Background: Computational models have demonstrated potential for ablation target identification of myocardial infarction related ventricular tachycardia (VT) and arrhythmic risk stratification. However, patient-specific models are typically derived from low interslice resolution cardiac MRI (CMR), which may impact the accuracy of complex scar morphologies and conducting isthmuses which are known critical VT substrates.
Objective: To quantify the effect of scar interpolation methods during CMR-based model construction on VT inducibility and identify optimal approaches for accurate scar reconstruction.
Methods: Computational models of the left ventricle (LV) and scar were generated using late-gadolinium enhanced (LGE) CMR with 1mm isotropic resolution (gold-standard) for a porcine cohort of 7 infarcted hearts. Scar tissue was downsampled to a short-axis inter-slice resolution of 10mm and two further models with interpolated scar were generated using: (i) statistical shape reconstruction based on the LogOdds function and (ii) anisotropic Eikonal-diffusion of scar along apex-base (long-axis) orientations, with optimum parameters identified from sensitivity analysis. Subsequently, the Virtual Induction and Treatment of Arrhythmias (VITA) framework was applied to the virtual cohort to probe the viability of scar substrates in sustaining re-entrant circuits and the number of induced VTs compared.

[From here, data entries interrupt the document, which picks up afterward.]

Section owned.
Context (w0 w w1 : world) (j : JobId) (e : bytes) (r : JobRecordV1) (l : Lease).
Context (Hdec : decode_job_record e = Ok r) (Hjob : jr_job_id r = j) (Hl : jr_state r = Leased l).
Context (He0 : extends ∅ w0 w) (H0 : w_now w0 !! JobK ns j = Some e).
Abbreviation pv := (permit_layout r l).

(** A permit read while the record was [e] is the permit of now. *)
Lemma read_permit w' k v :
  extends ∅ w1 w' → w_now w' !! JobK ns j = Some e → is_permit ns k → read_between w w1 k v →
  v = Some pv ↔ w_now w' !! k = Some pv.
Proof.
  intros He Hnow Hk (wi & Ha & Hb & ->).
  assert (is_fixed_id j = true) as Hj by (subst j; by eapply rn_job, typed_names, decode_typed).
  assert (extends ∅ wi w') as Hi by by eapply extends_trans.
  pose proof (seen_between ns sha256 w0 wi w' j e Hj ltac:(by eapply extends_trans) Hi H0 Hnow) as Hei.
  apply (fo_permits _ _ _ _ (past_follows ns sha256 w' (ex_valid _ _ _ He) (w_now wi) j
    (extends_state _ _ _ _ Hi (list_elem_of_here _ _)) Hj) r r); try done;
    first [by eapply record_at_decode|by apply leased_permit].
Qed.

Lemma all_slots_owned K vs sets :
  permit_key_sets ns r MAX_DURABLE_PERMIT_SLOTS = Ok sets → Forall2 (read_between w w1) (concat sets) vs →
  owned_permits r ∅ (zip (concat sets) vs) = Ok K → Forall (is_permit ns) K ∧ owned w1 j e r l K.
Proof.
  intros Hsets Hvs HK. pose proof (owned_permits_spec _ _ _ _ HK) as Hspec.
  assert (is_job_record r = true) as Ht by by eapply decode_typed.
  pose proof (permit_record_typed r Ht) as Hpr. assert (is_fixed_id j = true) as Hj by (subst j; by apply typed_names).
  assert (∀ v, permit_value_matches_record v r = Ok true ↔ v = pv) as Hm.
  { intros v. apply permit_matches_iff with (l := l); [done..|]. apply permit_value_Ok; [done|]. by apply leased_permit. }
  assert (∀ k v, (k, v) ∈ zip (concat sets) vs → is_permit ns k ∧ read_between w w1 k v) as Hzip.
  { intros k v Hin. split.
    - apply elem_of_zip_l in Hin. apply list_elem_of_In, in_concat in Hin as (set & Hs & Hk).
      apply list_elem_of_In in Hs, Hk. destruct (permit_sets_slot ns Hns r MAX_DURABLE_PERMIT_SLOTS sets set Ht ltac:(done) Hsets Hs) as (slot & _ & ->).
      by eapply slot_keys_permit.
    - apply list_elem_of_lookup in Hin as [i Hi]. apply lookup_zip_Some in Hi as [Hk Hv].
      by eapply Forall2_lookup_lr. }
  split.
  { apply Forall_forall. intros k (_ & v & Hin & _)%Hspec. by eapply Hzip. }
  intros w' He Hnow k Hk. rewrite Hspec. split.
  - intros Hnk. pose proof (ex_valid _ _ _ He) as Hv. pose proof (record_at_decode ns _ _ _ _ Hnow Hdec) as Hr.
    destruct (so_slot _ _ _ (now_ok ns sha256 w' Hv) j r pv Hj Hr (leased_permit r l Hl)) as (slot & Hb & Hs).
    apply Hs in Hnk as Hin; [|done]. split; [set_solver|]. exists pv. split; [|by apply Hm].
    assert (k ∈ concat sets) as Hc.
    { apply list_elem_of_In, in_concat. exists (slot_keys ns r slot). split; apply list_elem_of_In; [|done].
      apply permit_key_sets_Ok in Hsets as [_ ->]; [|done..]. apply list_elem_of_fmap. exists slot. split; [done|].
      unfold range. apply list_elem_of_fmap. exists (Z.to_nat slot). split; [lia|]. apply elem_of_seq. lia. }
    apply list_elem_of_lookup in Hc as [i Hi]. destruct (Forall2_lookup_l _ _ _ _ _ Hvs Hi) as (v & Hiv & Hrb).
    rewrite <- (proj2 (read_permit w' k v He Hnow Hk Hrb) Hnk). apply list_elem_of_lookup. exists i.
    by apply lookup_zip_Some.
  - intros (_ & v & Hin & ->%Hm). destruct (Hzip _ _ Hin) as [_ Hrb]. by apply (read_permit w' k _ He Hnow Hk Hrb).
Qed.
End owned.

Results: LogOdds and Eikonal-diffusion interpolation achieved a similar anatomical accuracy to the gold-standard scar, with a mean Dice co-efficient of 70%±4.6% and 72%±7.0%, respectively. However, application of VITA to Eikonal-diffusion models induced several unique VTs in 3 out of 7 pigs, despite no VTs induced in the gold-standard. Furthermore, LogOdds scar models induced a comparable number of unique VTs to the gold-standard, whereas Eikonal-diffusion models induced a consistently greater number of unique VTs.
Conclusion: While both interpolation approaches achieved a similar anatomical accuracy, the LogOdds method was functionally superior, affirming the critical role of the method used to include precise anatomical detail in functionally accurate models to determine VT inducibility.